Une enquête du Figaro met en lumière la zone grise des hauts fonctionnaires engagés en politique. Sarah Knafo (Reconquête, maître à la Cour des comptes en disponibilité) et Rayan Nezzar (conseiller référendaire en service extraordinaire à la Cour des comptes) sont tous deux candidats aux municipales parisiennes. L'article rappelle que la moitié des présidents de la Ve République sont issus des grands corps (Jacques Chirac et François Hollande de la Cour des comptes, Valéry Giscard d'Estaing et Emmanuel Macron de l'Inspection des finances).

Enjeux pour le concours

Fonction publique : le statut des hauts fonctionnaires engagés en politique (disponibilité, service extraordinaire) soulève la question de la neutralité du service public et des règles déontologiques encadrant le cumul d'activités.

Droit constitutionnel : la porosité entre grands corps de l'État et vie politique est une constante de la Ve République qui interroge la séparation entre administration et politique.

Numérique : consortium européen et souveraineté technologique

L'EDIC (European Digital Infrastructure Consortium) pour les communs numériques est désormais opérationnel, avec le Français Laurent Rojey nommé directeur. Cinq États fondateurs participent à cette structure. En Allemagne, l'Agence de technologie souveraine recrute pour des projets open source. Par ailleurs, Bull (fleuron informatique français) renaît sous sa propre marque et prévoit 500 recrutements en 2026.

Enjeux pour le concours

Numérique et stratégie digitale : l'EDIC incarne la volonté européenne de construire une souveraineté numérique par les communs (logiciels open source, infrastructures partagées), en alternative aux dépendances envers les grandes plateformes américaines.

Innovation et transformation publique : le recrutement par l'Agence de technologie souveraine allemande pour des projets open source illustre l'émergence d'une politique industrielle numérique européenne coordonnée.

Exploration spatiale : la mission Artemis 2 en route vers la Lune

Les quatre astronautes de la mission Artemis 2 (trois Américains et un Canadien) se trouvent à mi-chemin entre la Terre et la Lune, à plus de 219 000 km de la Terre.

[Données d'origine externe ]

(** * TradSimpChinese: the selective script transformation engine

    A shallow embedding of [plugin.py]: the criteria tuple, the conversion
    resolver ([get_configuration], [get_language_code]), the punctuation
    tables built by [guiTradSimpChinese.getCriteria] and the streaming
    markup transformer [HTML_TextProcessor].

    Python [str] values are sequences of Unicode code points and are
    modelled as lists of code points; Python [int]s are unbounded and are
    modelled in [Z]. *)

From Stdlib Require Import List ZArith NArith Bool Ascii String Lia.
From Stdlib Require Import Permutation.
Import ListNotations.

Local Open Scope Z_scope.

(* ================================================================== *)
(** ** Strings *)

(** A Unicode code point. *)
Definition char := N.

(** A Python [str]. *)
Definition pystr := list char.

(** An ASCII literal of the source, as a [str]. *)
Definition lit (s : string) : pystr :=
  List.map N_of_ascii (list_ascii_of_string s).

(** The double quote character, U+0022. *)
Definition dquote : char := 34%N.

Fixpoint str_eqb (a b : pystr) : bool :=
  match a, b with
  | [], [] => true
  | x :: a', y :: b' => N.eqb x y && str_eqb a' b'
  | _, _ => false
  end.

(** [''.join(parts)] *)
Definition join (parts : list pystr) : pystr := List.concat parts.

(** [text[:-1]] *)
Definition drop_last (text : pystr) : pystr := List.removelast text.

(** The code points [str.isspace] and [str.strip] treat as whitespace
    (CPython's [_PyUnicode_IsWhitespace]). *)
Definition is_whitespace (c : char) : bool :=
  ((0x09 <=? c) && (c <=? 0x0D) || (0x1C <=? c) && (c <=? 0x20)
   || (c =? 0x85) || (c =? 0xA0) || (c =? 0x1680)
   || (0x2000 <=? c) && (c <=? 0x200A)
   || (c =? 0x2028) || (c =? 0x2029) || (c =? 0x202F)
   || (c =? 0x205F) || (c =? 0x3000))%N.

(** [text.isspace()]: every character is whitespace and there is at least
    one character. *)
Definition isspace (text : pystr) : bool :=
  match text with
  | [] => false
  | _ => List.forallb is_whitespace text
  end.

Fixpoint lstrip (s : pystr) : pystr :=
  match s with
  | c :: s' => if is_whitespace c then lstrip s' else s
  | [] => []
  end.

(** [data.strip()] *)
Definition strip (s : pystr) : pystr :=
  List.rev (lstrip (List.rev (lstrip s))).

(* ================================================================== *)
(** ** The criteria tuple *)

(** A Python [dict] from one-character strings to one-character strings,
    in insertion order. *)
Definition dict := list (char * char).

(** A compiled alternation of escaped one-character literals,
    [(k1|k2|...)]. *)
Definition alt_regex := list char.

(** The ten-place criteria tuple; the fields carry the names of the index
    constants the source reads it with. *)
Record Criteria := mkCriteria {
  INPUT_SOURCE : Z;           (* 0=whole book, 1=current file, 2=selected text *)
  CONVERSION_TYPE : Z;        (* 0=No change, 1=trad->simp, 2=simp->trad, 3=trad->trad *)
  INPUT_LOCALE : Z;           (* 0=Mainland, 1=Hong Kong, 2=Taiwan 3=Japan *)
  OUTPUT_LOCALE : Z;          (* 0=Mainland, 1=Hong Kong, 2=Taiwan 3=Japan *)
  USE_TARGET_PHRASES : bool;
  QUOTATION_TYPE : Z;         (* 0=No change, 1=Western, 2=East Asian *)
  OUTPUT_ORIENTATION : Z;     (* 0=No change, 1=Horizontal, 2=Vertical *)
  UPDATE_PUNCTUATION : bool;
  PUNC_DICT : dict;
  PUNC_REGEX : option alt_regex
}.
Lemma round_mono (x y : Q) : (x <= y)%Q -> round x <= round y.
Proof.
  intros Hxy.
  destruct (Z.le_gt_cases (round x) (round y)) as [H | H]; [exact H |].
  exfalso.
  pose proof (round_bounds x) as Bx. pose proof (round_bounds y) as By.
  assert (Hq : (inject_Z (round y) + 1 <= inject_Z (round x))%Q).
  { change 1%Q with (inject_Z 1). rewrite <- inject_Z_plus, <- Zle_Qle. lia. }
  assert (E : (x == y)%Q) by lra.
  apply round_comp in E. lia.
Qed.

Lemma round_nonneg (x : Q) : (0 <= x)%Q -> 0 <= round x.
Proof.
  intros H. change 0 with (round 0). now apply round_mono.
Qed.


(** ** Results and division *)

Lemma bind_ok {A B : Type} (c : result A) (k : A -> result B) (b : B) :
  bind c k = Ok b -> exists a, c = Ok a /\ k a = Ok b.
Proof.
  destruct c as [a | e]; cbn [bind]; [eauto | discriminate].
Qed.

Lemma truediv_ok (a b : Q) : ~ (b == 0)%Q -> truediv a b = Ok (a / b)%Q.
Proof.
  intros H. unfold truediv.
  destruct (Qeq_bool b 0) eqn:E; [| reflexivity].
  apply Qeq_bool_eq in E. contradiction.
Qed.


Lemma truediv_inv (a b q : Q) :
  truediv a b = Ok q -> ~ (b == 0)%Q /\ q = (a / b)%Q.
Proof.
  unfold truediv. destruct (Qeq_bool b 0) eqn:E; [discriminate |].
  intros [= <-]. split; [| reflexivity].
  intros H. apply Qeq_eq_bool in H. congruence.
Qed.

(** ** Minimum and maximum of the coordinates *)

Lemma fold_min_spec (rest : list Q) (x : Q) :
  let m := fold_left (fun m y => if Qlt_le_dec y m then y else m) rest x in
  In m (x :: rest) /\ forall y, In y (x :: rest) -> (m <= y)%Q.
Proof.
  revert x. induction rest as [| z rest IH]; intros x; cbn [fold_left].
  - split; [now left |]. intros y [<- | []]. apply Qle_refl.
  - specialize (IH (if Qlt_le_dec z x then z else x)).
    cbv zeta in IH. destruct IH as [Hin Hle]. split.
    + destruct Hin as [Hin | Hin]; [| now right; right].
      rewrite <- Hin. destruct (Qlt_le_dec z x); [right; now left | now left].
    + intros y Hy.
      assert (Hm : forall w, In w rest -> (fold_left
                (fun m y => if Qlt_le_dec y m then y else m) rest
                (if Qlt_le_dec z x then z else x) <= w)%Q)
        by (intros w Hw; apply Hle; now right).
      pose proof (Hle _ (or_introl eq_refl)) as H0.
      destruct Hy as [<- | [<- | Hy]]; [| | now apply Hm];
        destruct (Qlt_le_dec z x); lra.
Qed.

La mission, partie le 1er avril de Floride, doit durer dix jours et consiste en un survol lunaire. Christina Koch est la première femme à voyager vers la Lune. Le quotidien à bord de la capsule Orion est marqué par des incidents ordinaires : panne des toilettes réparée par Christina Koch, bugs de messagerie électronique. La Nasa a par ailleurs annoncé que l'alunissage n'aurait pas lieu lors d'Artemis 3 (prévue en 2027) mais lors des missions suivantes.

Enjeux pour le concours

Sécurité et défense : le programme Artemis illustre la compétition spatiale internationale et les enjeux stratégiques de la présence humaine sur la Lune, dans un contexte de rivalité avec la Chine.

Droit international : l'exploration lunaire relève du Traité de l'espace de 1967 et des Accords Artemis, qui posent la question de l'exploitation des ressources lunaires et du cadre juridique applicable.

Crises humanitaires : Soudan et Gaza

À Khartoum, une forte explosion causée par une mine laissée après les combats a secoué le quartier de Burri, sans faire de victimes. L'ONU a averti que la capitale reste « fortement contaminée par des engins non explosés ». Le conflit, qui oppose depuis trois ans l'armée du général al-Burhane aux Forces de soutien rapide (FSR) du général Mohamed Daglo, a fait des dizaines de milliers de morts et plus de 11 millions de déplacés.

À Gaza, le père Gabriel Romanelli, curé nommé par le pape François en 2019, témoigne de la destruction de 78 % des structures bâties dans l'enclave (source OCHA). Plus de 500 personnes ont trouvé refuge dans la paroisse de la Sainte-Famille depuis le début du conflit déclenché par l'attaque du 7 octobre 2023.

Enjeux pour le concours

Droit international : la contamination de Khartoum par des engins non explosés et la destruction massive de Gaza posent la question de l'application du droit international humanitaire et de la responsabilité de protéger les populations civiles.

Société et cohésion sociale : les crises humanitaires au Soudan (11 millions de déplacés) et à Gaza illustrent les défis de l'aide humanitaire internationale face à des conflits prolongés.